Breaking Down The Details Of The 2008 Economic Stimulus Plan and Your Tax Rebate Check

Published 2/12/08 (Modified 3/14/11)
By MoneyBlueBook

Update: Read About The Possibility Of A 2009 Second Stimulus Check

With both the U.S. House of Representatives and the Senate having nodded their respective approvals of the nearly $160 billion economic stimulus package (that's "B' as in Billion), the bill has finally been signed, sealed, and delivered to President Bush for final approval. The President has already indicated that he will quickly sign the economic aid into law - so I believe the rebate checks will soon be on their way to a mailbox or direct deposit account near you.

I shall try to explain how the 2008 economic stimulus package will work and how much you can expect to receive in the way of a rebate check.

1) Why Are We Getting A Tax Rebate Check?

The Tax Rebate Check is part of the U.S. government's emergency pro-growth economic stimulus plan to prevent the U.S. economy from stalling out and entering a period of prolonged recession. Due to the recent slowdown in the economy caused by housing bubble problems and subprime mortgage related issues, the federal government wants to keep the economy on the up and up by putting money into the hands of U.S. consumers to encourage increased consumer spending. Like jump starting a car, the government wants to hand consumers extra wads of cash to encourage increased business investment and consumer activity. Surveys have indicated that at least half of consumers intend to use the money to pay down existing debt, while the other half intends to either save or spent it on extra things. Personally, I plan to save my economic stimulus check if I qualify for one. While the stimulus plan also provides some business incentives, I will only focus on the consumer side tax rebate checks at this time.

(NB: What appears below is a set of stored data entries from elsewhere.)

Lemma trail_ends_at_position_witness :
  Forall (fun p => last (trail p) = Some {| px := x p; py := y p |})
         (particles (update (play Sample.oneParticle) 16)).
Proof.
  apply (trail_ends_at_position (play Sample.oneParticle) 16).
  - reflexivity.
  - cbn. lia.
Defined.

(** X12. With [airDamping] and [bounceDamping] in [[0, 1]], one step
    does not raise the horizontal speed of a particle, and leaves a
    vertical speed of at most that of the velocity after gravity. *)
Theorem step_damps_speed (width height : Z) (o : Own) (dt : Q) (p : Particle) :
  0 <= airDamping o -> airDamping o <= 1 ->
  0 <= bounceDamping o -> bounceDamping o <= 1 ->
  Qabs (vx (step width height o dt p)) <= Qabs (vx p)
  /\ Qabs (vy (step width height o dt p)) <= Qabs (vy p + gravity o).
Proof.
  intros Ha0 Ha1 Hb0 Hb1.
  assert (Hdamp : forall v k, 0 <= k -> k <= 1 -> Qabs (v * k) <= Qabs v).
  { intros v k Hk0 Hk1. rewrite Qabs_Qmult, (Qabs_pos k Hk0).
    pose proof (Qabs_nonneg v). Lqa.nra. }
  assert (Hbounce : forall v, Qabs (v * - bounceDamping o) <= Qabs v).
  { intros v.
    assert (E : v * - bounceDamping o == - (v * bounceDamping o)) by ring.
    rewrite E, Qabs_opp. apply Hdamp; assumption. }
  cbn [vx vy step]. split.
  - destruct (JS.leb _ 0 || JS.leb _ _).
    + eapply Qle_trans; [apply Hbounce | apply Hdamp; assumption].
    + apply Hdamp; assumption.
  - destruct (JS.leb (y p + _) 0 || JS.leb _ (y p + _)).
    + eapply Qle_trans; [apply Hbounce | apply Hdamp; assumption].
    + apply Hdamp; assumption.
Qed.

Lemma step_damps_speed_witness :
  Forall (fun p =>
            Qabs (vx (step 100 100
                        (Animation.own (Animation.params (base Sample.oneParticle)))
                        0.16 p)) <= Qabs (vx p))
         (particles Sample.oneParticle).
Proof.
  apply List.Forall_forall. intros p _.
  apply (step_damps_speed 100 100
           (Animation.own (Animation.params (base Sample.oneParticle))) 0.16 p);
    discriminate.
Defined.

2) How Does Qualifying For And Receiving A 2008 Tax Rebate Check Affect And Relate To My 2007 and 2008 Tax Returns?

The economic stimulus tax rebate is counted as a tax credit against your future 2008 tax bill. However, you are entitled to the full qualified rebate amount when you file your 2007 tax return by the April 15, 2008 deadline. Qualification to receiving it now will be based on your 2007 income information. Taxpayers should not be concerned that the tax rebate is only a mere future credit that has been accelerated into the present in terms of timetable. The economic stimulus tax rebate is a true credit for qualified taxpayers (free money essentially). The rebate amount that you receive now will not be used to offset any of your future income tax bill or any anticipated refund checks from filing your future 2008 tax return on April 15, 2009.

The economic stimulus plan is flexible and permits taxpayers to either file their tax return on April 15, 2008 and get their rebate checks now (the preferred route), or wait till April 15, 2009 to file their 2008 tax return and get their rebate checks then. Note that even if you file now and qualify for a rebate check, and your status changes and you become eligible for a larger rebate when you file your 2008 tax return next year, you can still claim the positive difference at that time. In addition, you will not have to give back any rebate money already received even if your status change causes you to later qualify for a lesser amount for tax year 2008 when you file in 2009.

3) Who Will Get A Tax Rebate Check and How Much Will I Receive?

The economic stimulus tax rebate checks are intended to go into the hands of low to middle income Americans (those who are supposedly more inclined to spend them immediately). Thus while most ordinary taxpayers will qualify for a stimulus check, those who make a lot of money are likely to be partially or fully phased out of receiving a rebate.

The amount of your tax rebate will be based on your 2007 federal income tax return's adjusted gross income (AGI), which is not just your annual salary. Your AGI includes all income sources including wages, salaries, tips, interest, alimony paid to you, and dividends, offset by any specific business, or capital gains or losses - but it does not include the personal exemption, or any standard or itemized deductions. You are entitled to receive the full rebate amount unless your adjusted gross income exceeds a certain threshold, in which case you will either receive a reduced rebate or be entirely excluded from receiving one at all if your income is simply too high. However, the economic stimulus package is intended to cover many people and nearly 130 million Americans are expected to qualify for at least part or all of their entitled tax rebate check.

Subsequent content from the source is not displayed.